Your assignment.
Every record shown below is to be output exactly.

★ ★ ★

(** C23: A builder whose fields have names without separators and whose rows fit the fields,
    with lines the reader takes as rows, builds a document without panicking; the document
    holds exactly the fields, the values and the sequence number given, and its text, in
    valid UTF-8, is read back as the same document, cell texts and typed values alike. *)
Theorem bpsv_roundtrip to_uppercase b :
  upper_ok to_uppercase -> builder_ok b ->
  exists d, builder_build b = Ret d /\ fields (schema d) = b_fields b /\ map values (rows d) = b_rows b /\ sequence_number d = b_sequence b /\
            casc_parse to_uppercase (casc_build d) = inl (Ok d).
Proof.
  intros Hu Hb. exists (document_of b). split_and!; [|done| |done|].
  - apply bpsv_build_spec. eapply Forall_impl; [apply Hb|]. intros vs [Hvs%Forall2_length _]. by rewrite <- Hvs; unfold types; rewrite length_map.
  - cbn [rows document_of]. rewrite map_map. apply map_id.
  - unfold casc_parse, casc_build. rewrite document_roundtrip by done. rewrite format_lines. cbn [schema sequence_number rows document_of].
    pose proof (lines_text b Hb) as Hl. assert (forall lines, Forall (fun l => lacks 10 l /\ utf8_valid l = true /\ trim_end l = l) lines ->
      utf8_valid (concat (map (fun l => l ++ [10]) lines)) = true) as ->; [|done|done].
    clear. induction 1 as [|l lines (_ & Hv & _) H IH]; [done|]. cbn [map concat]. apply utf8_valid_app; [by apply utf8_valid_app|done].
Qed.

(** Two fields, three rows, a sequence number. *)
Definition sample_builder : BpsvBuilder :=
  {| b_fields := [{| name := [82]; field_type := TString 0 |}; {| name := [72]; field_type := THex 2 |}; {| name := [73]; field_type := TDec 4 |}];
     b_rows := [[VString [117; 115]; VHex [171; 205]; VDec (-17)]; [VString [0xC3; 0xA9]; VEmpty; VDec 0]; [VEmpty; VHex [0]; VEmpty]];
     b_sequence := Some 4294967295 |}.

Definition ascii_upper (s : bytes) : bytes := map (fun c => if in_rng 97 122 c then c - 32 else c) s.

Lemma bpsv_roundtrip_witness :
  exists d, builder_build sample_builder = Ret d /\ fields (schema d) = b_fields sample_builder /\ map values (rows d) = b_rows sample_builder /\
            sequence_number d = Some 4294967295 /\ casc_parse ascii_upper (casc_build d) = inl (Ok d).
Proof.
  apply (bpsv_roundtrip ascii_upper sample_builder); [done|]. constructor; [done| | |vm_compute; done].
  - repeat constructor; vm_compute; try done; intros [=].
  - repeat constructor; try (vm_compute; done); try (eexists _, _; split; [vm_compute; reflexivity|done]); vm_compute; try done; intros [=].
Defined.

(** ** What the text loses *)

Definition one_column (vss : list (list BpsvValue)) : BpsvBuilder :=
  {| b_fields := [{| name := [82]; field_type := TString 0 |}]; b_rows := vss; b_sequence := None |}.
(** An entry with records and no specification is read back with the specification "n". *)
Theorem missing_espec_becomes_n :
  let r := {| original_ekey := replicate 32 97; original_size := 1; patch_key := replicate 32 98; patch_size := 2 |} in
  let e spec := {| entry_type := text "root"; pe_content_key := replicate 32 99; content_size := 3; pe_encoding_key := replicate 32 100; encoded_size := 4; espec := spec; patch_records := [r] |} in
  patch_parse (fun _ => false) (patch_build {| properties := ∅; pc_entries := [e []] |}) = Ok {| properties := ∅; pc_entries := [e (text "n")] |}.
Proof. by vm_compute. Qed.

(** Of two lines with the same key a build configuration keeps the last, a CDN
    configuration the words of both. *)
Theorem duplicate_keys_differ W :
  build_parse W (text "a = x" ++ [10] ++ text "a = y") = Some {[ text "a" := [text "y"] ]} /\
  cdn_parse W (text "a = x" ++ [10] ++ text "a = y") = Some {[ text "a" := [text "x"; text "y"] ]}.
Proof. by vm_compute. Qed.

★ ★ ★

Solution.
(** C23: A builder whose fields have names without separators and whose rows fit the fields,
    with lines the reader takes as rows, builds a document without panicking; the document
    holds exactly the fields, the values and the sequence number given, and its text, in
    valid UTF-8, is read back as the same document, cell texts and typed values alike. *)
Theorem bpsv_roundtrip to_uppercase b :
  upper_ok to_uppercase -> builder_ok b ->
  exists d, builder_build b = Ret d /\ fields (schema d) = b_fields b /\ map values (rows d) = b_rows b /\ sequence_number d = b_sequence b /\
            casc_parse to_uppercase (casc_build d) = inl (Ok d).
Proof.
  intros Hu Hb. exists (document_of b). split_and!; [|done| |done|].
  - apply bpsv_build_spec. eapply Forall_impl; [apply Hb|]. intros vs [Hvs%Forall2_length _]. by rewrite <- Hvs; unfold types; rewrite length_map.
  - cbn [rows document_of]. rewrite map_map. apply map_id.
  - unfold casc_parse, casc_build. rewrite document_roundtrip by done. rewrite format_lines. cbn [schema sequence_number rows document_of].
    pose proof (lines_text b Hb) as Hl. assert (forall lines, Forall (fun l => lacks 10 l /\ utf8_valid l = true /\ trim_end l = l) lines ->
      utf8_valid (concat (map (fun l => l ++ [10]) lines)) = true) as ->; [|done|done].
    clear. induction 1 as [|l lines (_ & Hv & _) H IH]; [done|]. cbn [map concat]. apply utf8_valid_app; [by apply utf8_valid_app|done].
Qed.

(** Two fields, three rows, a sequence number. *)
Definition sample_builder : BpsvBuilder :=
  {| b_fields := [{| name := [82]; field_type := TString 0 |}; {| name := [72]; field_type := THex 2 |}; {| name := [73]; field_type := TDec 4 |}];
     b_rows := [[VString [117; 115]; VHex [171; 205]; VDec (-17)]; [VString [0xC3; 0xA9]; VEmpty; VDec 0]; [VEmpty; VHex [0]; VEmpty]];
     b_sequence := Some 4294967295 |}.

Definition ascii_upper (s : bytes) : bytes := map (fun c => if in_rng 97 122 c then c - 32 else c) s.

Lemma bpsv_roundtrip_witness :
  exists d, builder_build sample_builder = Ret d /\ fields (schema d) = b_fields sample_builder /\ map values (rows d) = b_rows sample_builder /\
            sequence_number d = Some 4294967295 /\ casc_parse ascii_upper (casc_build d) = inl (Ok d).
Proof.
  apply (bpsv_roundtrip ascii_upper sample_builder); [done|]. constructor; [done| | |vm_compute; done].
  - repeat constructor; vm_compute; try done; intros [=].
  - repeat constructor; try (vm_compute; done); try (eexists _, _; split; [vm_compute; reflexivity|done]); vm_compute; try done; intros [=].
Defined.

(** ** What the text loses *)

Definition one_column (vss : list (list BpsvValue)) : BpsvBuilder :=
  {| b_fields := [{| name := [82]; field_type := TString 0 |}]; b_rows := vss; b_sequence := None |}.
(** An entry with records and no specification is read back with the specification "n". *)
Theorem missing_espec_becomes_n :
  let r := {| original_ekey := replicate 32 97; original_size := 1; patch_key := replicate 32 98; patch_size := 2 |} in
  let e spec := {| entry_type := text "root"; pe_content_key := replicate 32 99; content_size := 3; pe_encoding_key := replicate 32 100; encoded_size := 4; espec := spec; patch_records := [r] |} in
  patch_parse (fun _ => false) (patch_build {| properties := ∅; pc_entries := [e []] |}) = Ok {| properties := ∅; pc_entries := [e (text "n")] |}.
Proof. by vm_compute. Qed.

(** Of two lines with the same key a build configuration keeps the last, a CDN
    configuration the words of both. *)
Theorem duplicate_keys_differ W :
  build_parse W (text "a = x" ++ [10] ++ text "a = y") = Some {[ text "a" := [text "y"] ]} /\
  cdn_parse W (text "a = x" ++ [10] ++ text "a = y") = Some {[ text "a" := [text "x"; text "y"] ]}.
Proof. by vm_compute. Qed.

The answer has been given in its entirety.